There was a lot of excitement because you got a signal, but in order to move these things, you need to be able to put it in first line, and you have to have a clear understanding of what it needs to combine with. Because if it does not combine, you will not get in first line. If you do not get into first line, you will not have that impact.
Maybe going to a product that's just rolling out now, and that's KEYTRUDA QLEX. What can Other than sales, what metrics can investors monitor to see how you're progressing against that goal of 30%-40% penetration of the KEYTRUDA molecule, in a few years?
Yeah. We're really excited about QLEX, our subcutaneous formulation of pembrolizumab, and the benefits it can provide patients, as Dean just demonstrated, in just a very short duration shot, you have been given your treatment for cancer. What we have with this is a sales level of around $35 million in the fourth quarter of 2025.
We expect sales to grow modestly in the first quarter this year before we'll see the permanent J-code that we expect at the beginning of April. What we're hearing from both the healthcare providers as well as patients is in line with our expectations. That is, this is a tremendous innovation. It's an innovation that they need to work through their own operating processes and systems to ensure that it has the relevant formulary decisions. It's also on the electronic health record so that it can be utilized.
We're seeing early utilization already in predominantly patients who are on KEYTRUDA monotherapy or KEYTRUDA in combination with another oral agent. That's the majority of the current use. We are, however, also seeing use with IV chemotherapy, and that's largely in the early cancer setting.

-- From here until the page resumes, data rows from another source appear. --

(* ===== verification/Samples.v ===== *)
(** * A small sample deployment

    Concrete stand-ins for the database's text conversions and for bcrypt that
    satisfy the laws the theorems assume, a clock with random bytes, and the
    account, session and agent they produce.  The witnesses of the theorems about
    the services evaluate on these. *)

From S2P Require Import Prelude GoStrings Crypto Effects Headers Json Messages Tables AuthService Reader Http.
From S2P Require Import AgentTokens Agents TunnelService.

#[global] Instance sample_pg : Postgres := {
  uuid_in s := if negb (bool_decide (s = [])) && forallb is_ascii s then Some s else None;
  inet_in s := Some s
}.

Lemma ascii_utf8 s : forallb is_ascii s = true -> valid_utf8 s.
Proof.
  induction s as [|b s IH]; [done |]. intros [Hb Hs]%andb_true_iff. unfold is_ascii in Hb.
  unfold valid_utf8. rewrite coerce_ascii by lia. f_equal. by apply IH.
Qed.

#[global] Instance sample_pg_laws : PostgresLaws.
Proof.
  split; intros s u H; cbn in *.
  - case_match eqn:Hg; [|done]. simplify_eq. by rewrite Hg.
  - case_match eqn:Hg; [|done]. simplify_eq. prop_guards. split; [done | by apply ascii_utf8].
Qed.

(** Not a hash, but enough to tell passwords apart. *)
Definition sample_hash (password : list byte) : gostring := $"hash-" ++ hex_encode password.

#[global] Instance sample_bcrypt : Bcrypt := {
  GenerateFromPassword salt password := if 72 <? zlen password then None else Some (sample_hash password);
  CompareHashAndPassword hash password := bool_decide (hash = sample_hash password)
}.

Lemma lowerhex_text n : 0 <= n < 16 -> is_ascii (lowerhex n) && negb (bool_decide (lowerhex n = Byte.x00)) = true.
Proof.
  intros Hn. unfold is_ascii, lowerhex. rewrite byte_to_of_Z.
  assert (Hz : byte_of_Z (if n <? 10 then 48 + n else 87 + n) <> Byte.x00).
  { intros Heq. apply (f_equal byte_to_Z) in Heq. rewrite byte_to_of_Z in Heq. change (byte_to_Z Byte.x00) with 0 in Heq.
    destruct (n <? 10) eqn:?; rewrite Z.mod_small in Heq; lia. }
  rewrite (bool_decide_eq_false_2 _ Hz). destruct (n <? 10) eqn:?; rewrite Z.mod_small; lia.
Qed.

#[global] Instance sample_bcrypt_laws : BcryptLaws.
Proof.
  split; intros salt password h; cbn [GenerateFromPassword CompareHashAndPassword sample_bcrypt]; case_match; [done | | done |]; intros [= <-].
  - by apply bool_decide_eq_true.
  - apply pg_text_ascii. unfold sample_hash. rewrite forallb_app. apply andb_true_iff. split; [reflexivity |].
    apply forallb_forall. intros c Hc%list_elem_of_In. unfold hex_encode in Hc. apply list_elem_of_bind in Hc as (b & Hc & _).
    pose proof (byte_to_Z_range b). rewrite !elem_of_cons, elem_of_nil in Hc.
    destruct Hc as [->|[->|[]]]; apply lowerhex_text; Z.to_euclidean_division_equations; lia.
Qed.

(** ** Answers *)

Definition sample_time : Z := (62135596800 + 1767225600) * Second.

(** One second passes between actions, ids are numbered, random bytes repeat the
    number of the action. *)
Definition sample_env (n : nat) : answer :=
  mkAnswer (sample_time + Z.of_nat n * Second) ($"id-" ++ print_int (Z.of_nat n))
    (Some (replicate 32 (byte_of_Z (Z.of_nat n)))) None.

Definition sample_service : Service := NewService ($"access") ($"refresh") (15 * Minute) (720 * 60 * Minute).

Definition sample_lower (r : Z) : Z := r.
Definition sample_email : gostring := $"alice@example.test".
Definition sample_password : gostring := $"correct horse".

(** An account, a session, an agent token and a registered agent. *)
Definition sample_setup : prog database (result auth_error (User * Tokens) * result token_error CreatedToken * result agent_error gostring) :=
  _ ← Register sample_lower ($"  Alice@Example.test ") sample_password;
  session ← Login sample_lower sample_service sample_email sample_password ($"agent/1.0") ($"192.0.2.1");
  token ← Create ($"id-1") ($"laptop");
  agent ← match token with
          | Ok t => Connect (ct_Plaintext t) (mkClientHello 1 ($"0.1.0") ($"host-1") ($"host-1") ($"linux") ($"amd64"))
          | Err _ => mret (Err MissingIdentity)
          end;
  mret (session, token, agent).

(** The state after the first [n] calls of the setup. *)
Definition sample_database : database := (run sample_env 0 sample_setup empty_database).1.2.

Lemma sample_setup_well_behaved : well_behaved sample_setup.
Proof.
  unfold sample_setup. apply well_behaved_bind; [apply Register_well_behaved | intros _].
  apply well_behaved_bind; [apply Login_well_behaved | intros session].
  apply well_behaved_bind; [apply Create_well_behaved | intros token].
  apply well_behaved_bind; [|intros agent; apply well_behaved_ret].
  case_match; [apply Connect_well_behaved | apply well_behaved_ret].
Qed.

Lemma sample_database_ok : schema_ok sample_database.
Proof. apply (run_advances sample_env 0 sample_setup empty_database sample_setup_well_behaved empty_schema_ok). Qed.

#[global] Opaque sample_database.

The indications we're having thus far is the importance of this innovation, the importance especially when the patients are monotherapy or in combination with an oral agent, and the importance in the early stage cancer setting. We expect still and have confidence in the 30%-40% penetration of our overall KEYTRUDA business with adoption here for that patient group, and we will continue to provide insights to our investors as we see this unfold over the coming months and quarters.
Okay. Gardasil, should we expect any major change in trends in 2026?
We are very proud of the impact Gardasil is having for the world in helping prevent HPV-related cancers. What we have stated for 2026 is we expect revenues to be roughly stable compared with where we were in 2025, and that's as we continue to really advance the vaccine, especially in the mid-adult segment, while we do see in the adolescent segment some maturation of where we've had penetration in the U.S. and outside of the U.S. We see this as an important product for the world, an important contributor to Merck's revenue, but not a driver of growth.
Okay. We're down to only a few seconds left in the panel. Let me close by asking you each a question, same question, and that is, what do you anticipate will be the biggest change or surprise at Merck in the next decade? Maybe not a surprise to you.
Sure, sure.
... a surprise to us.
Maybe where we started, our company really is transforming, I think what you'll see in this next decade is our company transforming from a position where KEYTRUDA, Gardasil, and Animal Health were the dominant parts of our business to instead be a company that has a diverse set of products that are either first in class, they're best in class, or we've innovated around them to bring the next innovation in those therapeutic areas. As a result, we'll have made a difference in this world, we'll have driven strong growth for our company and returns for our shareholders.
In Merck Research Laboratories?
To deliver on that promise.
Okay. That's a tall order. Well, thank you so much. This has been a very interesting conversation.